This disc may be aimed more at the Shostakovich completist, but it’s no less wonderful for that. The Girlfriends is a major film score dating from the same time in the 1930s as the scandal surrounding Stalin’s denunciation of the opera Lady Macbeth of Mtsensk District. Scored lightly, for string quartet, piano, trumpet, and larger forces only in a couple of numbers, the music is mostly lyrical, attractive, and (given the composer and the period) remarkably sensitive. Some of it had to be reconstructed from the actual film soundtrack, but conductor Mark Fitz-Gerald has done his job excellently, and he leads a sensitive and cogent performance of the 23 brief movements that comprise the complete score.
Rule, Britannia! and Salute to Spain both fall into the composer’s Socialist Realist hackwork, but I have to confess that the music is fun: brash, often militant, noisy, and unashamedly populist.
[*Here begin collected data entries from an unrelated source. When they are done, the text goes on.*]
(** * Protocol-Analyzer: framework/Common.hpp, framework/GlobalInfo.hpp and
      the binary structured data engine scenario of
      test/test_binary_data_engine.cpp.

    The development embeds the C++ functions as Rocq functions:
    integers are [Z] with their wrap-around written out, [std::byte]
    buffers are [list byte], [std::string] is [string], element pointers
    are addresses with 0 for [nullptr], owning pointers are [option]s, and
    [const] member functions thread the object they read through a small
    state-passing type. *)

From Stdlib Require Import ZArith List Bool Lia.
From Stdlib Require Import Strings.String Strings.Ascii Strings.Byte.
Import ListNotations.

Local Open Scope Z_scope.

(** ** Integral types of the target platform *)

Module Platform.

(** An integral type is known by its [sizeof] (in bytes) and its
    signedness. *)
Record IntType : Type := mkInt { sizeof : Z; is_signed : bool }.

Definition bits (T : IntType) : Z := 8 * sizeof T.

(** [std::numeric_limits<T>::min()] and [::max()]. *)
Definition numeric_limits_min (T : IntType) : Z :=
  if is_signed T then - 2 ^ (bits T - 1) else 0.

Definition numeric_limits_max (T : IntType) : Z :=
  if is_signed T then 2 ^ (bits T - 1) - 1 else 2 ^ bits T - 1.

Definition in_range (T : IntType) (v : Z) : Prop :=
  numeric_limits_min T <= v <= numeric_limits_max T.

(** Conversion of an integer value to [T]: reduction modulo [2^bits],
    re-centred for a signed destination. *)
Definition convert (T : IntType) (v : Z) : Z :=
  let m := v mod 2 ^ bits T in
  if is_signed T && (2 ^ (bits T - 1) <=? m) then m - 2 ^ bits T else m.

Definition signed_char : IntType := mkInt 1 true.
Definition std_byte    : IntType := mkInt 1 false.
Definition uint8_t     : IntType := mkInt 1 false.
Definition int16_t     : IntType := mkInt 2 true.
Definition uint16_t    : IntType := mkInt 2 false.
Definition int32_t     : IntType := mkInt 4 true.
Definition uint32_t    : IntType := mkInt 4 false.
Definition int64_t     : IntType := mkInt 8 true.
Definition uint64_t    : IntType := mkInt 8 false.

(** [std::size_t] of the LP64 targets the framework is built for. *)
Definition size_t : IntType := uint64_t.

(** [int]: operands of lower rank are promoted to it before [+] and [-]. *)
Definition int_ : IntType := int32_t.

End Platform.

Import Platform.

(** ** [common::text]: hexadecimal formatting *)

Module text.

(** One digit as [operator<<] prints it under [std::hex], with or
    without [std::ios_base::uppercase]. *)
Definition hex_digit (upper : bool) (d : Z) : ascii :=
  if d <? 10 then ascii_of_nat (Z.to_nat (48 + d))
  else if upper then ascii_of_nat (Z.to_nat (65 + (d - 10)))
  else ascii_of_nat (Z.to_nat (97 + (d - 10))).

(** The digits of a non-negative value, most significant first, without
    leading zeros ([0] prints as one digit).  [fuel] bounds the number
    of digits: 16 for a 64-bit value. *)
Fixpoint hex_digits (fuel : nat) (upper : bool) (n : Z) : string :=
  match fuel with
  | O => EmptyString
  | S fuel' =>
      if n <? 16 then String (hex_digit upper n) EmptyString
      else (hex_digits fuel' upper (n / 16)
            ++ String (hex_digit upper (n mod 16)) EmptyString)%string
  end.

(** [std::setfill(c)]: [n] fill characters. *)
Fixpoint fill (c : ascii) (n : nat) : string :=
  match n with
  | O => EmptyString
  | S n' => String c (fill c n')
  end.

(** [os << std::hex << std::setfill('0') << std::setw(width) << value]
    for a [std::size_t] value: the field is padded on the left up to
    [width] characters and is never cut. *)
Definition put_hex (upper : bool) (width : Z) (value : Z) : string :=
  let digits := hex_digits 16 upper value in
  (fill "0" (Z.to_nat width - String.length digits) ++ digits)%string.

(** [getHexValue (const Type data, const uint16_t width = 2, bool upper = true)]. *)
Definition getHexValue (T : IntType) (data : Z) (width : Z) (upper : bool) : string :=
  put_hex upper (convert uint16_t width) (convert size_t data).

(** [getHexString (const Type* data, const std::size_t length,
                   const uint16_t width = 2, bool upper = true)]:
    the loop over [idx] in [0, length). *)
Fixpoint getHexString_loop (T : IntType) (data : list Z) (width : Z) (upper : bool)
         (result : string) : string :=
  match data with
  | [] => result
  | d :: rest =>
      getHexString_loop T rest width upper
        (result ++ getHexValue T d (convert uint16_t width * sizeof T) upper)%string
  end.

Definition getHexString (T : IntType) (data : list Z) (length : nat)
           (width : Z) (upper : bool) : string :=
  getHexString_loop T (firstn length data) width upper EmptyString.

Definition default_width : Z := 2.
Definition default_upper : bool := true.

End text.

(** ** Reading hexadecimal text back *)

Module hex.

(** The value of one hexadecimal digit character, of either case. *)
Definition digit_value (c : ascii) : Z :=
  let n := Z.of_nat (nat_of_ascii c) in
  if n <? 58 then n - 48 else if n <? 71 then n - 55 else n - 87.

(** The number a string of hexadecimal digits denotes. *)
Fixpoint value_from (s : string) (acc : Z) : Z :=
  match s with
  | EmptyString => acc
  | String c rest => value_from rest (16 * acc + digit_value c)
  end.

Definition value (s : string) : Z := value_from s 0.

(** ['0'..'9'] or ['A'..'F']. *)
Definition is_upper_digit (c : ascii) : bool :=
  let n := nat_of_ascii c in
  ((48 <=? n) && (n <=? 57) || (65 <=? n) && (n <=? 70))%nat.

Fixpoint all_upper_digits (s : string) : bool :=
  match s with
  | EmptyString => true
  | String c rest => is_upper_digit c && all_upper_digits rest
  end.

(** The two digits of a byte, high nibble first. *)
Definition pair_of (upper : bool) (b : Z) : string :=
  String (text.hex_digit upper (b / 16))
    (String (text.hex_digit upper (b mod 16)) EmptyString).

(** The pairs of a byte sequence, one after the other. *)
Fixpoint pairs (upper : bool) (data : list Z) : string :=
  match data with
  | [] => EmptyString
  | b :: rest => (pair_of upper b ++ pairs upper rest)%string
  end.

End hex.

(** ** [common::file] *)

Module file.

(** [static const std::size_t ErrorState = std::numeric_limits<std::size_t>::max();] *)
Definition ErrorState : Z := numeric_limits_max size_t.

End file.


(** ** [const] member functions as state-passing computations *)

Module Method.

(** A member function run on an object of type [S]: it returns a value
    and the object it leaves behind. *)
Definition t (S A : Type) : Type := S -> A * S.

Definition ret {S A} (a : A) : t S A := fun s => (a, s).

Definition bind {S A B} (m : t S A) (k : A -> t S B) : t S B :=
  fun s => let (a, s') := m s in k a s'.

(** Reading a member of [*this]. *)
Definition read {S A} (f : S -> A) : t S A := fun s => (f s, s).

Definition result {S A} (m : t S A) (s : S) : A := fst (m s).
Definition after  {S A} (m : t S A) (s : S) : S := snd (m s).

End Method.

Notation "x <- m ;; k" := (Method.bind m (fun x => k))
  (at level 61, m at next level, right associativity).

(** ** [common::Data<Type>] *)

Module Data.

(** Addresses are numbers; [nullptr] is address 0. *)
Definition pointer : Type := Z.
Definition nullptr : pointer := 0.

Section WithType.

Variable Type_ : Type.
(** [sizeof(Type)]. *)
Variable elem_size : Z.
The former strongly recalls the musical language of the Third Symphony, only it’s less garish and more tuneful. There seems to be some confusion concerning one of the songs in Salute to Spain, “Miy Idyom”, which means “We are going [on foot]” but that the note-writer translates for some strange reason as “My Idiom”. In any case, no one knows what song was actually intended for the stage production, so an anti-Fascist Spanish Civil War song makes an appropriate substitute. Fitz-Gerald’s conducting is really exciting in these two suites, and the orchestral playing is excellent as well.
Potentially the most interesting item here is the six-and-one-half-minute incomplete movement of what Shostakovich originally planned as his Ninth Symphony. Fans of the composer will recognize one of the themes as a loud version of the Tenth Symphony’s first-movement second subject (the limping waltz for clarinet). As for the rest, it’s clear why Shostakovich abandoned his initial effort: the remaining ideas (or should I say “idea”, as there’s only one) are uninteresting, the music uniformly loud and heavily scored. Still, as I said, this is a disc for connoisseurs, and you can only admire the composer’s self-discipline in scrapping this effort in favor of the delightful Ninth Symphony we all know and love. Go for it. [6/1/2009]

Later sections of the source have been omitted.